BRIEF:
Look through the data below for the line with "Definition GetBlockHeader (n" and the line with "Definition index_chain (c", then output those two and all lines in between, exactly as written.

SOURCE DATA:
(* ===== verification/BlockIndex.v ===== *)
(** * The tree of block indexes (src/main.h)

    [mapBlockIndex] holds a [CBlockIndex] for every accepted block.  The objects
    point to each other; a pointer is the hash under which the object is filed.
    [pprev] leads to the parent, [pnext] forward along the best chain.  The file
    has the index object, its flags, the walks along [pprev], the switch of
    [pnext] links that [Reorganize] makes, and [CBlockLocator]. *)

From stdpp Require Import base list numbers option gmap.
From Stdlib Require Import ZArith Lia.
From S2P Require Import Prelude Uint256 Bignum Serialize Tx Script Interp SigCheck Chain Utxo ScriptStd Mempool Block.

Open Scope Z_scope.

(** ** The index object

    [nd_index] are the fields the chain arithmetic of [Chain] reads;
    [*phashBlock] is the key. *)

Record Node := mkNode {
  nd_index : CBlockIndex;
  nd_pprev : option base_uint;
  nd_pnext : option base_uint;
  nd_nMint : Z;
  nd_nMoneySupply : Z;
  nd_nStakeModifier : Z;
  nd_nStakeModifierChecksum : Z;
  nd_prevoutStake : COutPoint;
  nd_nStakeTime : Z;
  nd_hashProofOfStake : base_uint;
  nd_hashMerkleRoot : base_uint;
  nd_nNonce : Z
}.
Abbreviation BlockMap := (gmap base_uint Node).
Abbreviation chain := (list (base_uint * Node)).

Definition nd_nHeight (n : Node) : Z := bi_nHeight (nd_index n).
Definition nd_nChainTrust (n : Node) : base_uint := bi_nChainTrust (nd_index n).
Definition nd_GetBlockTime (n : Node) : Z := GetBlockTime (nd_index n).
Definition nd_IsProofOfStake (n : Node) : bool := IsProofOfStake (nd_index n).

(** Assignments to the fields *)
Definition bi_with_flags (b : CBlockIndex) (f : Z) : CBlockIndex :=
  mkIndex (bi_nFile b) (bi_nBlockPos b) (bi_nHeight b) f (bi_nChainTrust b) (bi_nVersion b) (bi_nTime b) (bi_nBits b).
Definition bi_with_height (b : CBlockIndex) (h : Z) : CBlockIndex :=
  mkIndex (bi_nFile b) (bi_nBlockPos b) h (bi_nFlags b) (bi_nChainTrust b) (bi_nVersion b) (bi_nTime b) (bi_nBits b).
Definition bi_with_trust (b : CBlockIndex) (t : base_uint) : CBlockIndex :=
  mkIndex (bi_nFile b) (bi_nBlockPos b) (bi_nHeight b) (bi_nFlags b) t (bi_nVersion b) (bi_nTime b) (bi_nBits b).
Definition with_index (n : Node) (b : CBlockIndex) : Node :=
  mkNode b (nd_pprev n) (nd_pnext n) (nd_nMint n) (nd_nMoneySupply n) (nd_nStakeModifier n) (nd_nStakeModifierChecksum n)
    (nd_prevoutStake n) (nd_nStakeTime n) (nd_hashProofOfStake n) (nd_hashMerkleRoot n) (nd_nNonce n).
Definition with_pprev (n : Node) (p : option base_uint) : Node :=
  mkNode (nd_index n) p (nd_pnext n) (nd_nMint n) (nd_nMoneySupply n) (nd_nStakeModifier n) (nd_nStakeModifierChecksum n)
    (nd_prevoutStake n) (nd_nStakeTime n) (nd_hashProofOfStake n) (nd_hashMerkleRoot n) (nd_nNonce n).
Definition with_pnext (n : Node) (p : option base_uint) : Node :=
  mkNode (nd_index n) (nd_pprev n) p (nd_nMint n) (nd_nMoneySupply n) (nd_nStakeModifier n) (nd_nStakeModifierChecksum n)
    (nd_prevoutStake n) (nd_nStakeTime n) (nd_hashProofOfStake n) (nd_hashMerkleRoot n) (nd_nNonce n).
Definition with_supply (n : Node) (mint supply : Z) : Node :=
  mkNode (nd_index n) (nd_pprev n) (nd_pnext n) mint supply (nd_nStakeModifier n) (nd_nStakeModifierChecksum n)
    (nd_prevoutStake n) (nd_nStakeTime n) (nd_hashProofOfStake n) (nd_hashMerkleRoot n) (nd_nNonce n).
Definition with_modifier (n : Node) (modifier : Z) : Node :=
  mkNode (nd_index n) (nd_pprev n) (nd_pnext n) (nd_nMint n) (nd_nMoneySupply n) modifier (nd_nStakeModifierChecksum n)
    (nd_prevoutStake n) (nd_nStakeTime n) (nd_hashProofOfStake n) (nd_hashMerkleRoot n) (nd_nNonce n).
Definition with_checksum (n : Node) (c : Z) : Node :=
  mkNode (nd_index n) (nd_pprev n) (nd_pnext n) (nd_nMint n) (nd_nMoneySupply n) (nd_nStakeModifier n) c
    (nd_prevoutStake n) (nd_nStakeTime n) (nd_hashProofOfStake n) (nd_hashMerkleRoot n) (nd_nNonce n).
Definition with_proof (n : Node) (h : base_uint) : Node :=
  mkNode (nd_index n) (nd_pprev n) (nd_pnext n) (nd_nMint n) (nd_nMoneySupply n) (nd_nStakeModifier n) (nd_nStakeModifierChecksum n)
    (nd_prevoutStake n) (nd_nStakeTime n) h (nd_hashMerkleRoot n) (nd_nNonce n).

(** *** Flags *)

Definition or_flags (n : Node) (f : Z) : Node := with_index n (bi_with_flags (nd_index n) (Z.lor (bi_nFlags (nd_index n)) f)).
Definition SetProofOfStake (n : Node) : Node := or_flags n BLOCK_PROOF_OF_STAKE.
Definition nd_GetStakeEntropyBit (n : Node) : Z := Z.shiftr (Z.land (bi_nFlags (nd_index n)) BLOCK_STAKE_ENTROPY) 1.
Definition SetStakeEntropyBit (n : Node) (nEntropyBit : Z) : option Node :=
  if nEntropyBit >? 1 then None
  else Some (or_flags n (if nEntropyBit =? 0 then 0 else BLOCK_STAKE_ENTROPY)).
Definition GeneratedStakeModifier (n : Node) : bool := negb (Z.land (bi_nFlags (nd_index n)) BLOCK_STAKE_MODIFIER =? 0).
Definition SetStakeModifier (n : Node) (nModifier : Z) (fGeneratedStakeModifier : bool) : Node :=
  let n := with_modifier n nModifier in
  if fGeneratedStakeModifier then or_flags n BLOCK_STAKE_MODIFIER else n.



(** [CBlock::GetProofOfStake] *)
Definition GetProofOfStake (b : CBlock) : COutPoint * Z :=
  if blk_IsProofOfStake b then
    let tx := nth 1 (vtx b) (mkTx 0 0 [] [] 0) in (prevout (nth 0 (vin tx) CTxIn_default), nTime tx)
  else (COutPoint_SetNull, 0).

(** [CBlockIndex(nFileIn, nBlockPosIn, block)] *)
Definition CBlockIndex_new (nFileIn nBlockPosIn : Z) (b : CBlock) : Node :=
  let zero := bu_of_u64 W256 0 in
  let n p t := mkNode (mkIndex nFileIn nBlockPosIn 0 0 zero (blk_nVersion b) (blk_nTime b) (blk_nBits b)) None None 0 0 0 0 p t zero
                 (hashMerkleRoot b) (nNonce b) in
  if blk_IsProofOfStake b then
    let tx := nth 1 (vtx b) (mkTx 0 0 [] [] 0) in
    SetProofOfStake (n (prevout (nth 0 (vin tx) CTxIn_default)) (nTime tx))
  else n COutPoint_SetNull 0.

(** [GetBlockHeader]; the parent's hash is the key [pprev] points to *)
Definition GetBlockHeader (n : Node) : CBlock :=
  mkBlock (bi_nVersion (nd_index n)) (default (bu_of_u64 W256 0) (nd_pprev n)) (nd_hashMerkleRoot n) (bi_nTime (nd_index n))
    (bi_nBits (nd_index n)) (nd_nNonce n) [] [].

Definition IsInMainChain (m : BlockMap) (pindexBest : option base_uint) (h : base_uint) : bool :=
  bool_decide (is_Some (m !! h ≫= nd_pnext)) || bool_decide (Some h = pindexBest).

(** ** Walking back

    The indexes from [h] along [pprev]: heights go down by one to the first
    block, so the height bounds the walk ([ancestors_unfold]). *)

Fixpoint walk (fuel : nat) (m : BlockMap) (p : option base_uint) : chain :=
  match fuel, p with
  | S fuel, Some h =>
      match m !! h with
      | Some n => (h, n) :: walk fuel m (nd_pprev n)
      | None => []
      end
  | _, _ => []
  end.
Definition ancestors (m : BlockMap) (h : base_uint) : chain :=
  match m !! h with
  | Some n => walk (S (Z.to_nat (nd_nHeight n))) m (Some h)
  | None => []
  end.
Definition path (m : BlockMap) (h : base_uint) : list base_uint := map fst (ancestors m h).
(** The same walk as [Chain] sees it *)
Definition index_chain (c : chain) : list CBlockIndex := map (λ x, nd_index x.2) c.

(** [GetMedianTime]: five steps forward, then [GetMedianTimePast] *)
Fixpoint forward (k : nat) (m : BlockMap) (h : base_uint) : option base_uint :=
  match k with
  | O => Some h
  | S k => h ← m !! h ≫= nd_pnext; forward k m h
  end.
Definition GetMedianTime (m : BlockMap) (h : base_uint) : option Z :=
  n ← m !! h;
  match forward (nMedianTimeSpan / 2) m h with
  | None => Some (nd_GetBlockTime n)
  | Some h => Some (GetMedianTimePast (index_chain (ancestors m h)))
  end.

(** ** Switching branches: the pointer work of [Reorganize] *)

(** [while (plonger->nHeight > pfork->nHeight)]; [[]] is the null pointer *)
Fixpoint lower (height : Z) (plonger : chain) : chain :=
  match plonger with
  | [] => []
  | (h, n) :: pprev => if nd_nHeight n >? height then lower height pprev else plonger
  end.
Fixpoint find_fork (pfork plonger : chain) : option base_uint :=
  match pfork with
  | [] => None
  | (hf, nf) :: pprev =>
      if bool_decide (Some hf = fst <$> head plonger) then Some hf
      else
        match lower (nd_nHeight nf) plonger with
        | [] => None
        | ((hl, nl) :: _) as plonger => if bool_decide (hf = hl) then Some hf else find_fork pprev plonger
        end
  end.
(** [for (pindex = ...; pindex != pfork; pindex = pindex->pprev) push_back(pindex)] *)
Fixpoint until_fork (pfork : base_uint) (c : chain) : chain :=
  match c with
  | [] => []
  | (h, n) :: pprev => if bool_decide (h = pfork) then [] else (h, n) :: until_fork pfork pprev
  end.

(** [if (pindex->pprev) pindex->pprev->pnext = v] *)
Definition set_prev_next (n : Node) (v : option base_uint) (m : BlockMap) : BlockMap :=
  match nd_pprev n with
  | Some p => alter (λ n, with_pnext n v) p m
  | None => m
  end.
Definition unlink_all (vDisconnect : chain) (m : BlockMap) : BlockMap :=
  foldl (λ m '(h, n), set_prev_next n None m) m vDisconnect.
Definition link_all (vConnect : chain) (m : BlockMap) : BlockMap :=
  foldl (λ m '(h, n), set_prev_next n (Some h) m) m vConnect.

(** ** [CBlockLocator] *)

Section Locator.
(** The hash of the first block of the network *)
Variable hashGenesis : base_uint.

(** [Set]: the hashes pushed, [nStep] blocks apart *)
Fixpoint locator_loop (fuel : nat) (pindex : list base_uint) (nStep : Z) (vHave : list base_uint) : list base_uint :=
  match fuel, pindex with
  | S fuel, h :: _ =>
      let vHave := vHave ++ [h] in
      locator_loop fuel (drop (Z.to_nat nStep) pindex)
        (if (10 <? length vHave)%nat then i32 (nStep * 2) else nStep) vHave
  | _, _ => vHave
  end.
Definition Locator_Set (m : BlockMap) (pindex : option base_uint) : list base_uint :=
  let c := match pindex with Some h => path m h | None => [] end in
  locator_loop (length c) c 1 [] ++ [hashGenesis].

Definition in_main (m : BlockMap) (pindexBest : option base_uint) (h : base_uint) : bool :=
  bool_decide (is_Some (m !! h)) && IsInMainChain m pindexBest h.

Fixpoint distance_loop (m : BlockMap) (pindexBest : option base_uint) (vHave : list base_uint) (nDistance nStep : Z) : Z :=
  match vHave with
  | [] => nDistance
  | h :: vHave =>
      if in_main m pindexBest h then nDistance
      else
        let nDistance := i32 (nDistance + nStep) in
        distance_loop m pindexBest vHave nDistance (if nDistance >? 10 then i32 (nStep * 2) else nStep)
  end.
Definition GetDistanceBack (m : BlockMap) (pindexBest : option base_uint) (vHave : list base_uint) : Z :=
  distance_loop m pindexBest vHave 0 1.

Definition Locator_GetBlockIndex (m : BlockMap) (pindexBest pindexGenesisBlock : option base_uint) (vHave : list base_uint)
    : option base_uint :=
  match list_find (in_main m pindexBest) vHave with
  | Some (_, h) => Some h
  | None => pindexGenesisBlock
  end.
Definition Locator_GetBlockHash (m : BlockMap) (pindexBest : option base_uint) (vHave : list base_uint) : base_uint :=
  match list_find (in_main m pindexBest) vHave with
  | Some (_, h) => h
  | None => hashGenesis
  end.
Definition Locator_GetHeight (m : BlockMap) (pindexBest pindexGenesisBlock : option base_uint) (vHave : list base_uint) : Z :=
  match Locator_GetBlockIndex m pindexBest pindexGenesisBlock vHave ≫= (m !!.) with
  | Some n => nd_nHeight n
  | None => 0
  end.
End Locator.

WRITTEN RESPONSE:
Definition GetBlockHeader (n : Node) : CBlock :=
  mkBlock (bi_nVersion (nd_index n)) (default (bu_of_u64 W256 0) (nd_pprev n)) (nd_hashMerkleRoot n) (bi_nTime (nd_index n))
    (bi_nBits (nd_index n)) (nd_nNonce n) [] [].

Definition IsInMainChain (m : BlockMap) (pindexBest : option base_uint) (h : base_uint) : bool :=
  bool_decide (is_Some (m !! h ≫= nd_pnext)) || bool_decide (Some h = pindexBest).

(** ** Walking back

    The indexes from [h] along [pprev]: heights go down by one to the first
    block, so the height bounds the walk ([ancestors_unfold]). *)

Fixpoint walk (fuel : nat) (m : BlockMap) (p : option base_uint) : chain :=
  match fuel, p with
  | S fuel, Some h =>
      match m !! h with
      | Some n => (h, n) :: walk fuel m (nd_pprev n)
      | None => []
      end
  | _, _ => []
  end.
Definition ancestors (m : BlockMap) (h : base_uint) : chain :=
  match m !! h with
  | Some n => walk (S (Z.to_nat (nd_nHeight n))) m (Some h)
  | None => []
  end.
Definition path (m : BlockMap) (h : base_uint) : list base_uint := map fst (ancestors m h).
(** The same walk as [Chain] sees it *)
Definition index_chain (c : chain) : list CBlockIndex := map (λ x, nd_index x.2) c.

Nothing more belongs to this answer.